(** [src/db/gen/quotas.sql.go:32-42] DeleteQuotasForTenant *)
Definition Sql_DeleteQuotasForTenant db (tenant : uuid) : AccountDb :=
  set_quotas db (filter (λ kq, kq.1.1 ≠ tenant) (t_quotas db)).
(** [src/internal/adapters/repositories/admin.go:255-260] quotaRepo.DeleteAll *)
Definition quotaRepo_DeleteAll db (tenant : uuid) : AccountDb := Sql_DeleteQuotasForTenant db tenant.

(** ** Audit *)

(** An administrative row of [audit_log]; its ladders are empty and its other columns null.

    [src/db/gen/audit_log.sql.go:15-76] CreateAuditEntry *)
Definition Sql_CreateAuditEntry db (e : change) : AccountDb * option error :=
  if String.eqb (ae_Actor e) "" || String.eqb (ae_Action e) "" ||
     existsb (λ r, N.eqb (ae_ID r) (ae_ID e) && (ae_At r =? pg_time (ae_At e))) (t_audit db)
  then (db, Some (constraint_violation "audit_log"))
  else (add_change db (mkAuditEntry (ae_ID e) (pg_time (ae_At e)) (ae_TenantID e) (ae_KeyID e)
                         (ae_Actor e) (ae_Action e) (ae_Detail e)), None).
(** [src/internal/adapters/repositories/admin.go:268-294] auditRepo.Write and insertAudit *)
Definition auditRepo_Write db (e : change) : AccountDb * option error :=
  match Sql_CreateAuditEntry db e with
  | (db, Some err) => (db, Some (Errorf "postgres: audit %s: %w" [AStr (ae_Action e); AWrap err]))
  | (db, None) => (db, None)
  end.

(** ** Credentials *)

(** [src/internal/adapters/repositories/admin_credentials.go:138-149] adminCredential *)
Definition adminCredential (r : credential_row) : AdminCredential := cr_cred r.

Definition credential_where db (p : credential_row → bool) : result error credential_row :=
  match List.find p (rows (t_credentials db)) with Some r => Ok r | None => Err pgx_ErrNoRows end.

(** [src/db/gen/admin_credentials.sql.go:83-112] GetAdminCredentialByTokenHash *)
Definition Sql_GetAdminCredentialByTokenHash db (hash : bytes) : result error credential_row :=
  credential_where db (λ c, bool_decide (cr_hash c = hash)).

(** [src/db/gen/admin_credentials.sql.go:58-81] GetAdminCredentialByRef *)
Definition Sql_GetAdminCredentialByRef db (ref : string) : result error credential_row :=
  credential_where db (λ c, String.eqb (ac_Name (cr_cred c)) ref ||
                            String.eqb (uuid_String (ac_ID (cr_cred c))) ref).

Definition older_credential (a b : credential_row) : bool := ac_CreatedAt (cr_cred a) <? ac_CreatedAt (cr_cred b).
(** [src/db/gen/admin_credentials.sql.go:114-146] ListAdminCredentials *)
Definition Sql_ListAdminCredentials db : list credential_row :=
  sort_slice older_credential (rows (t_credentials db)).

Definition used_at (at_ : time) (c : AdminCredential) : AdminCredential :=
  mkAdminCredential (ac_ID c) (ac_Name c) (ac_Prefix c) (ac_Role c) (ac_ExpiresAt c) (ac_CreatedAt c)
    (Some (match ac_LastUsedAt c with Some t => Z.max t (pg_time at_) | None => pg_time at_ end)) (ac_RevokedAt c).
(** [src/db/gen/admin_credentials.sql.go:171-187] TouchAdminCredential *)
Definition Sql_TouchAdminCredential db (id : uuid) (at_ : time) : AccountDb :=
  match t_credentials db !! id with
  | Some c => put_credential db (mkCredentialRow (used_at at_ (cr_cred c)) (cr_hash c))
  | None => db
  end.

> [TASK GOAL]: Copy each line containing the word "option" from the data.

> [SOLUTION TO THIS EXERCISE]:
Definition Sql_CreateAuditEntry db (e : change) : AccountDb * option error :=
Definition auditRepo_Write db (e : change) : AccountDb * option error :=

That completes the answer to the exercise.